Collection entries
══════════

(** The heading that [Body.step] stores for the angle [a] it has
    integrated: [a % 360], and 360 more when that is negative. *)
Definition wrap_heading (a : T) : T :=
  let m := fmod a (num 360) in
  if m <? num 0 then m + num 360 else m.

(** Saturation in the words of the specification: a value restricted to
    the symmetric range from [- lim] to [lim]. *)
Definition clamp (f lim : T) : T :=
  if f >? lim then lim
  else if f <? - lim then - lim
  else f.

(** The accumulator policy in the words of the specification: an error
    strictly below 1 is added to the accumulator, any other error resets
    it to 0. *)
Definition integral_policy (acc e : T) : T :=
  if e <? num 1 then acc + e else num 0.

(** The accumulator after each error of a sequence. *)
Fixpoint accumulator_trace (acc : T) (errors : list T) : list T :=
  match errors with
  | [] => []
  | e :: errors' =>
      let acc' := integral_policy acc e in
      acc' :: accumulator_trace acc' errors'
  end.

(** The errors that a pass leaves on the body, as the accumulators are
    updated from them: the position error along an axis and the heading
    error. *)
Definition pass_pos_error (axis : nat) (fr : frame (T := T)) : T :=
  nth axis (Body.pos_error (Simulator.body (self fr))) (num 0).

Definition pass_ang_error (fr : frame (T := T)) : T :=
  Body.ang_error (Simulator.body (self fr)).

(** Successive passes of the loop: [passes fr frs] when the frames [frs]
    are what the passes leave one after the other, starting from [fr]. *)
Fixpoint passes (fr : frame (T := T)) (frs : list (frame (T := T))) : Prop :=
  match frs with
  | [] => True
  | fr' :: frs' => tick fr = Ok fr' /\ passes fr' frs'
  end.

(** The [while] loop as a relation between the frame it starts from and
    what the call comes to: the frame at exit, or the exception raised. *)
Inductive runs : frame (T := T) -> result (frame (T := T)) -> Prop :=
| runs_landed fr z :
    getitem (Body.position (Simulator.body (self fr))) 2 = Ok z ->
    (z >? num 0) = false ->
    runs fr (Ok fr)
| runs_no_altitude fr e :
    getitem (Body.position (Simulator.body (self fr))) 2 = Raise e ->
    runs fr (Raise e)
| runs_raise fr z e :
    getitem (Body.position (Simulator.body (self fr))) 2 = Ok z ->
    (z >? num 0) = true ->
    tick fr = Raise e ->
    runs fr (Raise e)
| runs_pass fr z fr' r :
    getitem (Body.position (Simulator.body (self fr))) 2 = Ok z ->
    (z >? num 0) = true ->
    tick fr = Ok fr' ->
    runs fr' r ->
    runs fr r.

End PassDefinitions.

Section ExactDefinitions.
Local Open Scope R_scope.
Implicit Type b : Body.t R.
Implicit Type s : Simulator.t R.

(** The body that [Body.step] leaves behind, given the new velocity and
    position lists. *)
Definition stepped b (vel pos : list R) (alpha dt : R) : Body.t R :=
  let w := Body.angle_vel b + alpha * dt in
  Body.set_angle
    (Body.set_angle_vel (Body.set_position (Body.set_velocity b vel) pos) w)
    (Rpymod (Body.angle b + w * dt) 360).

(** The heading in radians, as [net_accel] converts it. *)
Definition radians (deg : R) : R := deg * PI / 180.

(** The vertical acceleration of the force model. *)
Definition z_accel_of b (dz vz : R) : R :=
  (-9.81 * Body.mass b + dz * vz ^ 2) / Body.mass b.

(** The shape the data model gives a simulator and its body: three
    components for position, velocity and drag, two for target, force and
    wind, and a body with mass and extent. *)
Record well_formed s : Prop := {
  wf_position : List.length (Body.position (Simulator.body s)) = 3%nat;
  wf_velocity : List.length (Body.velocity (Simulator.body s)) = 3%nat;
  wf_drag : List.length (Body.drag (Simulator.body s)) = 3%nat;
  wf_target : List.length (Body.target (Simulator.body s)) = 2%nat;
  wf_xy_force : List.length (Body.xy_force (Simulator.body s)) = 2%nat;
  wf_wind : List.length (Simulator.wind s) = 2%nat;
  wf_mass : Body.mass (Simulator.body s) <> 0;
  wf_radius : Body.radius (Simulator.body s) <> 0
}.

(** Vertical velocity and altitude after [n] passes from rest at [z0], with
    no vertical drag: the closed form of semi-implicit Euler with the step
    0.01 that [run] integrates with. *)
Definition fall_velocity (n : nat) : R := - (9.81 * 0.01) * INR n.

Definition fall_altitude (z0 : R) (n : nat) : R :=
  z0 - 9.81 * 0.01 ^ 2 * (INR n * (INR n + 1)) / 2.

(** The number of passes the specification gives for the fall from 122:
    [ceil(sqrt(2 * 122 / 9.81) / time_step)]. *)
Definition spec_tick_count (time_step : R) : Z :=
  Zceil (R_sqrt.sqrt (2 * 122 / 9.81) / time_step).

(** The scenario of the fall: a body of mass 1 at rest at altitude 122, no
    drag, no wind, upright and on target. *)
Definition drop (time_step : R) : Simulator.t R :=
  construct 1 0.05 [0; 0; 122] [0; 0; 0] 0 [0; 0; 0] [0; 0] [0; 0]
    time_step false.

End ExactDefinitions.

Section Binary64Definitions.
Local Open Scope float_scope.

(** An upright body that turns very slowly backwards:
    [Body(angle=0, angle_vel=-1e-18)]. *)
Definition drifting : Body.t float :=
  Body_init 1 (num 0.05) [0; 0; 122] [0; 0; 0] 0 (num (-1e-18))
    [0; 0; 0] [0; 0] [0; 0] 0.

(** A body that turns at [1e308] degrees per unit of time:
    [Body(angle_vel=1e308)]. *)
Definition spinning : Body.t float :=
  Body_init 1 (num 0.05) [0; 0; 122] [0; 0; 0] 0 (num 1e308)
    [0; 0; 0] [0; 0] [0; 0] 0.

(** A body that moves at [1e200] along x: [Body(velocity=(1e200, 0, 0))]. *)
Definition speeding : Body.t float :=
  Body_init 1 (num 0.05) [0; 0; 122] [num 1e200; 0; 0] 0 0
    [0; 0; 0] [0; 0] [0; 0] 0.

(** A body of radius [1e-200]: [Body(radius=1e-200)]. *)
Definition pointlike : Body.t float :=
  Body_init 1 (num 1e-200) [0; 0; 122] [0; 0; 0] 0 0
    [0; 0; 0] [0; 0] [0; 0] 0.

(** A body far from its target and flying back towards it, after its
    errors were updated:
    [Body(position=(1e308, 0, 122), velocity=(-1e308, 0, 0))]. *)
Definition returning : Body.t float :=
  update_errors
    (Body_init 1 (num 0.05) [num 1e308; 0; 122] [num (-1e308); 0; 0] 0 0
       [0; 0; 0] [0; 0] [0; 0] 0).

(** A body with errors and velocities of moderate size, after its errors
    were updated: [Body(position=(100, -100, 122), velocity=(1, -2, 0),
    angle=270, angle_vel=3)]. *)
Definition off_target : Body.t float :=
  update_errors
    (Body_init 1 (num 0.05) [100; -100; 122] [1; -2; 0] 270 3
       [0; 0; 0] [0; 0] [0; 0] 0).

(** [Simulator(body)], with the defaults of [Simulator.__init__]. *)
Definition Simulator_default (b : Body.t float) : Simulator.t float :=
  Simulator_init b [0; 0] (num 0.01) false.

End Binary64Definitions.

(** * Tactics *)

Ltac literals := unfold Q2R in *; cbn [Qnum Qden] in *.

(** Peel the first call off a sequence that returned. *)
Ltac bind_inv H :=
  match type of H with
  | bind ?m _ = Ok _ =>
      let E := fresh "E" in
      destruct m eqn:E; cbn [bind] in H; [| discriminate H]
  end.

(** Turn a hypothesis on the length of a list into its elements. *)
Ltac list_shape l :=
  let H := fresh in
  match goal with
  | Hl : List.length l = _ |- _ =>
      rename Hl into H;
      destruct l as [| ? [| ? [| ? [| ? ?]]]]; try discriminate H; clear H
  end.

(** Evaluate the program, leaving the arithmetic alone. *)
Ltac symbolic :=
  cbn -[Rpymod Z.add Rtrigo_def.cos Rtrigo_def.sin pow clamp Q2R IZR fmt
        String.append correct_xy correct_angle].

(** Case analysis on the first test that blocks the evaluation. *)
Ltac split_if :=
  match goal with
  | |- context [if ?c then _ else _] => destruct c eqn:?
  end.

(** * Definitions used by the further statements *)

Section RecordDefinitions.
Context {T : Type}.

(** The thirteen recorded series of a simulator, in the order of
    [Simulator.__init__]. *)
Definition series (s : Simulator.t T) : list (list T) :=
  [Simulator.time s;
   Simulator.x_pos s; Simulator.y_pos s; Simulator.z_pos s;
   Simulator.x_vel s; Simulator.y_vel s; Simulator.z_vel s;
   Simulator.x_accel s; Simulator.y_accel s; Simulator.z_accel s;
   Simulator.angle s; Simulator.angle_vel s; Simulator.angle_accel s].

(** What [Body.__init__] files under constants. *)
Definition Body_constants (b : Body.t T) :=
  (Body.mass b, Body.radius b, Body.drag b, Body.target b,
   Body.target_vel b, Body.target_angle_vel b, Body.controller b).

(** The constants of the body, with the parameters of the simulator that
    no method assigns. *)
Definition constants (s : Simulator.t T) :=
  (Body_constants (Simulator.body s),
   Simulator.wind s, Simulator.time_step s, Simulator.debug s).

End RecordDefinitions.

Section ScenarioDefinitions.
Local Open Scope R_scope.

(** The simulator that [run_skydiver_simulation] builds. *)
Definition skydiver : Simulator.t R :=
  Simulator_init
    (Body_init 1 0.05 [0; 0; 122] [0; 0; 0] 181 0 [0; 0; 0] [-7; -15]
       [0; 0] 0)
    [0; 0] 0.01 true.

(** A frame around the skydiver whose accumulators hold 3, 4 and 5. *)
Definition mid_run : frame (T := R) :=
  {| self := skydiver; integral_x := 3; integral_y := 4;
     integral_ang := 5; stdout := [] |}.

End ScenarioDefinitions.

Section InputDefinitions.
Context {Rect : Type}.
Implicit Type d : Data_Cat.t Rect.

(** How many of the three fields of a box are active. *)
Definition active_fields d : nat :=
  (if Data_Cat.x_active d then 1 else 0)
  + (if Data_Cat.y_active d then 1 else 0)
  + (if Data_Cat.z_active d then 1 else 0).

(** No field is active, as [Data_Cat.__init__] leaves a box. *)
Definition idle d : Prop :=
  Data_Cat.x_active d = false /\ Data_Cat.y_active d = false /\
  Data_Cat.z_active d = false.

(** A box has the rectangles that its type reads: three for type 0, one
    for type 1, two for type 2; this is how [animate] builds its boxes. *)
Definition complete d : Prop :=
  match Data_Cat.type d with
  | Some 0%Z =>
      Data_Cat.x_input_rect d <> None /\ Data_Cat.y_input_rect d <> None /\
      Data_Cat.z_input_rect d <> None
  | Some 1%Z => Data_Cat.x_input_rect d <> None
  | Some 2%Z =>
      Data_Cat.x_input_rect d <> None /\ Data_Cat.y_input_rect d <> None
  | _ => True
  end.

End InputDefinitions.

(** * Verification *)

(** ** Exact arithmetic: the interface at [R] *)

Section RealFacts.
Local Open Scope R_scope.

Lemma Rltb_true (x y : R) : x < y -> Rltb x y = true.
Proof.
  intros Hlt. unfold Rltb.
  destruct (Rlt_dec x y); [reflexivity | contradiction].
Qed.

Lemma Rltb_false (x y : R) : y <= x -> Rltb x y = false.
Proof.
  intros Hle. unfold Rltb. destruct (Rlt_dec x y); [lra | reflexivity].
Qed.

Lemma Reqb_false (x y : R) : x <> y -> Reqb x y = false.
Proof.
  intros Hne. unfold Reqb.
  destruct (Req_dec_T x y); [contradiction | reflexivity].
Qed.

(** [x % y] lands in [[0, y)] for a positive [y]. *)
Lemma Rpymod_range (x y : R) : 0 < y -> 0 <= Rpymod x y < y.
Proof.
  intros Hy. unfold Rpymod.
  destruct (base_Int_part (x / y)) as [Hlo Hhi].
  assert (Hx : x = x / y * y) by (field; lra).
  set (k := IZR (Int_part (x / y))) in *.
  split.
  - assert (k * y <= x / y * y) by (apply Rmult_le_compat_r; lra). lra.
  - assert ((x / y - k) * y < 1 * y) by (apply Rmult_lt_compat_r; lra). lra.
Qed.

Lemma div_R (x y : R) : y <> 0 -> div x y = Ok (x / y).
Proof.
  intros Hy. unfold div. cbn. unfold Q2R; cbn.
  rewrite Reqb_false; [reflexivity | lra].
Qed.

Lemma mod_R (x y : R) : y <> 0 -> mod_ x y = Ok (Rpymod x y).
Proof.
  intros Hy. unfold mod_. cbn. unfold Q2R; cbn.
  rewrite Reqb_false; [reflexivity | lra].
Qed.

End RealFacts.

(** ** Comparisons in binary64 *)

Section Binary64Order.

Lemma SFcompare_antisym (x y : spec_float) :
  SFcompare y x = option_map CompOpp (SFcompare x y).
Proof.
  destruct x as [sx | sx | | sx mx ex], y as [sy | sy | | sy my ey]; cbn;
    try reflexivity;
    try (destruct sx; reflexivity); try (destruct sy; reflexivity);
    try (destruct sx, sy; reflexivity).
  pose proof (Pos.compare_cont_antisym mx my Eq) as Hm. cbn in Hm.
  destruct sx, sy; cbn; try reflexivity;
    rewrite (Z.compare_antisym ex ey);
    destruct (Z.compare ex ey); cbn; try reflexivity;
    rewrite <- Hm; destruct (Pos.compare_cont Eq mx my); reflexivity.
Qed.

Lemma SFcompare_refl (x : spec_float) :
  x <> S754_nan -> SFcompare x x = Some Eq.
Proof.
  destruct x as [s | s | | s m e]; cbn; intros Hx; try reflexivity;
    try (destruct s; reflexivity); try contradiction.
  destruct s; rewrite Z.compare_refl;
    fold (Pos.compare m m); rewrite Pos.compare_refl; reflexivity.
Qed.

Lemma is_nan_spec (x : float) :
  PrimFloat.is_nan x = false -> Prim2SF x <> S754_nan.
Proof.
  unfold PrimFloat.is_nan. rewrite FloatAxioms.eqb_spec. unfold SFeqb.
  intros Hn Hx. rewrite Hx in Hn. discriminate Hn.
Qed.

(** For numbers, not less means greater or equal. *)
Lemma not_ltb_leb (x y : float) :
  PrimFloat.is_nan x = false -> PrimFloat.is_nan y = false ->
  PrimFloat.ltb x y = false -> PrimFloat.leb y x = true.
Proof.
  intros Hx Hy. apply is_nan_spec in Hx, Hy.
  rewrite ltb_spec, leb_spec. unfold SFltb, SFleb.
  rewrite (SFcompare_antisym (Prim2SF x) (Prim2SF y)).
  destruct (SFcompare (Prim2SF x) (Prim2SF y)) as [[| |] |] eqn:E; cbn;
    try reflexivity; try discriminate.
  intros _. revert E.
  destruct (Prim2SF x) as [sx | sx | | sx mx ex],
           (Prim2SF y) as [sy | sy | | sy my ey];
    cbn; try discriminate; try contradiction.
Qed.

══════════

> WHAT TO WORK ON
In the entries above, count each line that includes "were" and report the total with no other text.

> WRITTEN REPLY
2